REQUIREMENT:
From the data below, copy exactly the lines that lie between the one holding "Hj%offset_inj & Hin). congruence." and the one holding "-- right. eauto.", including both, and nothing more.

——

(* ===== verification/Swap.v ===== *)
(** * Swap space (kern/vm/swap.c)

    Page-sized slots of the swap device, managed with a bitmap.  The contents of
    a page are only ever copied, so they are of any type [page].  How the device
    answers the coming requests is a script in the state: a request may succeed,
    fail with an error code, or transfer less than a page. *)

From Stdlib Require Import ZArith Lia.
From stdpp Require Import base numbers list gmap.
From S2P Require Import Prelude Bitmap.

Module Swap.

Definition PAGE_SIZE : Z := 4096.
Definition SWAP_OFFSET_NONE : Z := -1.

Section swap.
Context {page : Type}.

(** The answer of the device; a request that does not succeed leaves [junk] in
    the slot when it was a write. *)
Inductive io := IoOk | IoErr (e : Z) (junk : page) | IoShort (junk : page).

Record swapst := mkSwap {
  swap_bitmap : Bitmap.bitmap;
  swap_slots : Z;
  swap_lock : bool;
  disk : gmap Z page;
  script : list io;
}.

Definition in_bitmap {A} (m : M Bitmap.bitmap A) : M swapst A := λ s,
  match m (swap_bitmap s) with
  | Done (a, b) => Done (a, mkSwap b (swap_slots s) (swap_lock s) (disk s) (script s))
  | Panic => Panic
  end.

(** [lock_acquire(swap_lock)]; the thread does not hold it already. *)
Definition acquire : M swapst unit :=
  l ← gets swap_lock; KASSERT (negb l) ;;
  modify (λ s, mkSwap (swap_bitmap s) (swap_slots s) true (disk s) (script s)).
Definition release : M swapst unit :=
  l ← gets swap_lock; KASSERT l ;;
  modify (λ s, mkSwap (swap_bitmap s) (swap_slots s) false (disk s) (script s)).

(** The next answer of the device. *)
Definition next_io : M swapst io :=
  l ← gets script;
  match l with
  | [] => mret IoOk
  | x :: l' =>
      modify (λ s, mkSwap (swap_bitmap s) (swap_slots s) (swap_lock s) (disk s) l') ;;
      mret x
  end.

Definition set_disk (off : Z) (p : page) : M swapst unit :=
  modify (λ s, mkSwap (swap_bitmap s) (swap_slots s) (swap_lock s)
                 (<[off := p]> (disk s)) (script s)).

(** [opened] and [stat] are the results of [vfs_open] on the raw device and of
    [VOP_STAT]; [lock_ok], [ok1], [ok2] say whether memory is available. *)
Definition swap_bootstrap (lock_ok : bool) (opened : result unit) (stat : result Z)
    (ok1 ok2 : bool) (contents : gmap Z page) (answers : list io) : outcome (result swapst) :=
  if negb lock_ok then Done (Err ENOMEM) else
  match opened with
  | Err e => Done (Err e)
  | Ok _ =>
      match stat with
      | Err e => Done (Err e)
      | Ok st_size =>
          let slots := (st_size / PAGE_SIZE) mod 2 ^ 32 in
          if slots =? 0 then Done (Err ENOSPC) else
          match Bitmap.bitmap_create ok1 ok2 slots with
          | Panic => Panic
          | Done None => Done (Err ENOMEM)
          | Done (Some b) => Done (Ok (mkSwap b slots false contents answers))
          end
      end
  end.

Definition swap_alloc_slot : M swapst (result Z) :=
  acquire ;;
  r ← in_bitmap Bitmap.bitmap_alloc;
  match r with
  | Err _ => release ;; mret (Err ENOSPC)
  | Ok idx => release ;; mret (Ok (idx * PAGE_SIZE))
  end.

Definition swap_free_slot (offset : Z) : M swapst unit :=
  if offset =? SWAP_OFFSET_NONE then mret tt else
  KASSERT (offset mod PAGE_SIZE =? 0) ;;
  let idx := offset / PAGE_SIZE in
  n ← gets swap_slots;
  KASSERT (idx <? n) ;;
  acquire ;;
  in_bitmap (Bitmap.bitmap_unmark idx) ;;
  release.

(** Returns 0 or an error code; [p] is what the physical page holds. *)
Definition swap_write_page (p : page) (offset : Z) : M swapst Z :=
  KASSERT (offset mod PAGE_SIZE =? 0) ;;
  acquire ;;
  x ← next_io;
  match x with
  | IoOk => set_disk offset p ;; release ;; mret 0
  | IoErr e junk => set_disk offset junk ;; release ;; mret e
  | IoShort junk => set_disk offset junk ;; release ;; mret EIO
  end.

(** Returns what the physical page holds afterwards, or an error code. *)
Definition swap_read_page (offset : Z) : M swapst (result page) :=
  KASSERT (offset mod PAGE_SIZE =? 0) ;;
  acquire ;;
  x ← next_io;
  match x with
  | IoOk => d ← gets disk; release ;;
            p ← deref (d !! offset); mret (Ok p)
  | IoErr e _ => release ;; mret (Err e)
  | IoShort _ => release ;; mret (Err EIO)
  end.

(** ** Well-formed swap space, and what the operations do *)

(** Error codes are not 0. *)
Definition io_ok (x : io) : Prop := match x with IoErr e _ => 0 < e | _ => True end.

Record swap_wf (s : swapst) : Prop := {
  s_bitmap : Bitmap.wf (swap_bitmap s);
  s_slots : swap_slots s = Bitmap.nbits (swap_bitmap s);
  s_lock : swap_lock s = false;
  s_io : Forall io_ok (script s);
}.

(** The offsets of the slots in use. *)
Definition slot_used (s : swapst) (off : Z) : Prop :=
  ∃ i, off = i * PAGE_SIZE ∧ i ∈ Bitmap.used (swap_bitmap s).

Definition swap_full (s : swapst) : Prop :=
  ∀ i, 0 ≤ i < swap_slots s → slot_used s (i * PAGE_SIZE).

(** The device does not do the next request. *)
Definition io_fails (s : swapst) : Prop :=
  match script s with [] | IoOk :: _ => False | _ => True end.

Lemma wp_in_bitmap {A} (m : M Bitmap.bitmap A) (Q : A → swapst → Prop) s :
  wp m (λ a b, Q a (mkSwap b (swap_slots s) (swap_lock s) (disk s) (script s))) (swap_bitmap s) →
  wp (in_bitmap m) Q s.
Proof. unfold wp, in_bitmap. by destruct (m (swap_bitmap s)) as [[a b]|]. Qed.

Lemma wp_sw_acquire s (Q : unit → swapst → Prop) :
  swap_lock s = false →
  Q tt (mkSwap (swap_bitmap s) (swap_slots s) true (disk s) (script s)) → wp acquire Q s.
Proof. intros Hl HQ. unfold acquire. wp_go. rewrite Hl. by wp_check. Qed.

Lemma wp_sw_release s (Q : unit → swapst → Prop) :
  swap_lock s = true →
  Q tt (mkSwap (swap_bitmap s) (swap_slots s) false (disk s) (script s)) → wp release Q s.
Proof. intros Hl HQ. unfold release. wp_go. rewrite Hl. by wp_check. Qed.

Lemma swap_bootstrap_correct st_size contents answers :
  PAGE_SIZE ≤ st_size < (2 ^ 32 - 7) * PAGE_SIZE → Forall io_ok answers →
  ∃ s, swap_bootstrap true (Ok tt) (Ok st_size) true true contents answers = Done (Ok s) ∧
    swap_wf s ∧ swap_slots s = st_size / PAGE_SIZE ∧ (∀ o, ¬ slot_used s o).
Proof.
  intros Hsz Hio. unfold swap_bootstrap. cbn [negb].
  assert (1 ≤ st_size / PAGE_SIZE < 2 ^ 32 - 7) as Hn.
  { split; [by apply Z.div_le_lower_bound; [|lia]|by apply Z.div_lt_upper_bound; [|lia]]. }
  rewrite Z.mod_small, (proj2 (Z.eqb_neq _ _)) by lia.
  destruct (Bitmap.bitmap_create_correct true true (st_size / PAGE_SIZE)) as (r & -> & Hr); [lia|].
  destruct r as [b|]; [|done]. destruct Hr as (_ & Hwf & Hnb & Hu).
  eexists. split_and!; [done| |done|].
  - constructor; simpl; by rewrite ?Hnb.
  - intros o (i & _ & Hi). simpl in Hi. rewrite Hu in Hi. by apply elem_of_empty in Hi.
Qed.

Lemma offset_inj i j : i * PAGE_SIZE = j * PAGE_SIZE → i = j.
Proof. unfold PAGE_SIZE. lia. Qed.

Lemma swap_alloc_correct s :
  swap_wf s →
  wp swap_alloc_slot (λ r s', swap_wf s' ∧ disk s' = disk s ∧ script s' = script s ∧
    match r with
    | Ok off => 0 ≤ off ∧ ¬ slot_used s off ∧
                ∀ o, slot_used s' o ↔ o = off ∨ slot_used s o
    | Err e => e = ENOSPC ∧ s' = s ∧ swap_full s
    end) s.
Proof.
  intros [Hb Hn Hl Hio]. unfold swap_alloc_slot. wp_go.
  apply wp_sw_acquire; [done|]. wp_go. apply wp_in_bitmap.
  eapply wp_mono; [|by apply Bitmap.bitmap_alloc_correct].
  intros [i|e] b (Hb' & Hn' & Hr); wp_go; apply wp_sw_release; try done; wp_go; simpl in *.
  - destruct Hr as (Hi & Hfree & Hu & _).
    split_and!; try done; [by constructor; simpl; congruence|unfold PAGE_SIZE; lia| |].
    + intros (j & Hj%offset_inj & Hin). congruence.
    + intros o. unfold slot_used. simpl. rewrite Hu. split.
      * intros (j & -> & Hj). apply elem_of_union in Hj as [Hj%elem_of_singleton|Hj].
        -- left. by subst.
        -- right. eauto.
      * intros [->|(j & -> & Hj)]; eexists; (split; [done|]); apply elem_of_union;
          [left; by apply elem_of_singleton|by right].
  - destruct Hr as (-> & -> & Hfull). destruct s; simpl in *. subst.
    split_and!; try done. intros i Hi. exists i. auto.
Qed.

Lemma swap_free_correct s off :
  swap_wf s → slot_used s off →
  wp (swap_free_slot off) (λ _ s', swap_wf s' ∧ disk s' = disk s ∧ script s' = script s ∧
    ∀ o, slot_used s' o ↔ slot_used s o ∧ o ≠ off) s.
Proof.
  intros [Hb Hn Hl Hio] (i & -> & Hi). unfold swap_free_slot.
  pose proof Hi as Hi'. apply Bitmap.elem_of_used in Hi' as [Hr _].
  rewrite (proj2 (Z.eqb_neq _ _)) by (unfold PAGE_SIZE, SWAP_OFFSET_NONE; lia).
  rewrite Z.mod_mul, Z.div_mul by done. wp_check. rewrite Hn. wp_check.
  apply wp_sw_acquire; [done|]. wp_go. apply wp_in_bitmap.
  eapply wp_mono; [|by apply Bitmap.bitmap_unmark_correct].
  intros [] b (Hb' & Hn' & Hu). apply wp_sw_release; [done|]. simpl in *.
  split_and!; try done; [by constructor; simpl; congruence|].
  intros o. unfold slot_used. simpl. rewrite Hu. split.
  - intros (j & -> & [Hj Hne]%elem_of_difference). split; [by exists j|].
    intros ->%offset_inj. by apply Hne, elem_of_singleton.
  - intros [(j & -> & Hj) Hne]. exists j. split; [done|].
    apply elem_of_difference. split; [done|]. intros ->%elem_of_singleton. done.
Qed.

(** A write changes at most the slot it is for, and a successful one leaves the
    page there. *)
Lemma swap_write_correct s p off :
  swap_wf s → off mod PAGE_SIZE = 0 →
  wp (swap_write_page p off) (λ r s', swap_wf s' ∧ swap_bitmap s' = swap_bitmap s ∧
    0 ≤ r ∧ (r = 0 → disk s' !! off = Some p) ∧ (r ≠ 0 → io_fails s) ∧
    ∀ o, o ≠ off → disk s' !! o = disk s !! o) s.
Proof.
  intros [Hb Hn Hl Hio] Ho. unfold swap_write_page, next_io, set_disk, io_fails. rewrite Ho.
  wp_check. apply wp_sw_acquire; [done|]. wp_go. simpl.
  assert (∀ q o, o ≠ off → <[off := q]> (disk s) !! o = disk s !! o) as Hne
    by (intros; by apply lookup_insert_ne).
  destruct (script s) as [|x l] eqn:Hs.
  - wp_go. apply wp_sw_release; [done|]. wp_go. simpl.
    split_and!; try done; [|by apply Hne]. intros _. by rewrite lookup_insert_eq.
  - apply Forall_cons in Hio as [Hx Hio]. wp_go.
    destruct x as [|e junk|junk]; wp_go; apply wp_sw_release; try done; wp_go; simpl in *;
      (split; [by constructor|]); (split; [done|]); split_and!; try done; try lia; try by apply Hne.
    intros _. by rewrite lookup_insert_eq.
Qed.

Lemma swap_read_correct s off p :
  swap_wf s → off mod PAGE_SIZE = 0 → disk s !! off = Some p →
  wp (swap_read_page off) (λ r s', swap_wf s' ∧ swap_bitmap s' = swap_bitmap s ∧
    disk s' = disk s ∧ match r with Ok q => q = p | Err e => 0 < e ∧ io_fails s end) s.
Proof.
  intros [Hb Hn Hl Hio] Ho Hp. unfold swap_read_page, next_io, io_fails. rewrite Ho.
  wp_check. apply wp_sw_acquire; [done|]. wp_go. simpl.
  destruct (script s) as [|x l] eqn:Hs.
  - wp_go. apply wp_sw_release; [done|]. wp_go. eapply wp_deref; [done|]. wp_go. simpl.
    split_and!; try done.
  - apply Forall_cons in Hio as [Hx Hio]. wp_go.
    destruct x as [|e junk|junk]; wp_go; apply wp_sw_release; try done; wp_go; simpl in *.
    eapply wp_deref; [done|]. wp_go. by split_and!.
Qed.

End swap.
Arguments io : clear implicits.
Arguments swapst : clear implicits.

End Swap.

——

TASK OUTPUT:
    + intros (j & Hj%offset_inj & Hin). congruence.
    + intros o. unfold slot_used. simpl. rewrite Hu. split.
      * intros (j & -> & Hj). apply elem_of_union in Hj as [Hj%elem_of_singleton|Hj].
        -- left. by subst.
        -- right. eauto.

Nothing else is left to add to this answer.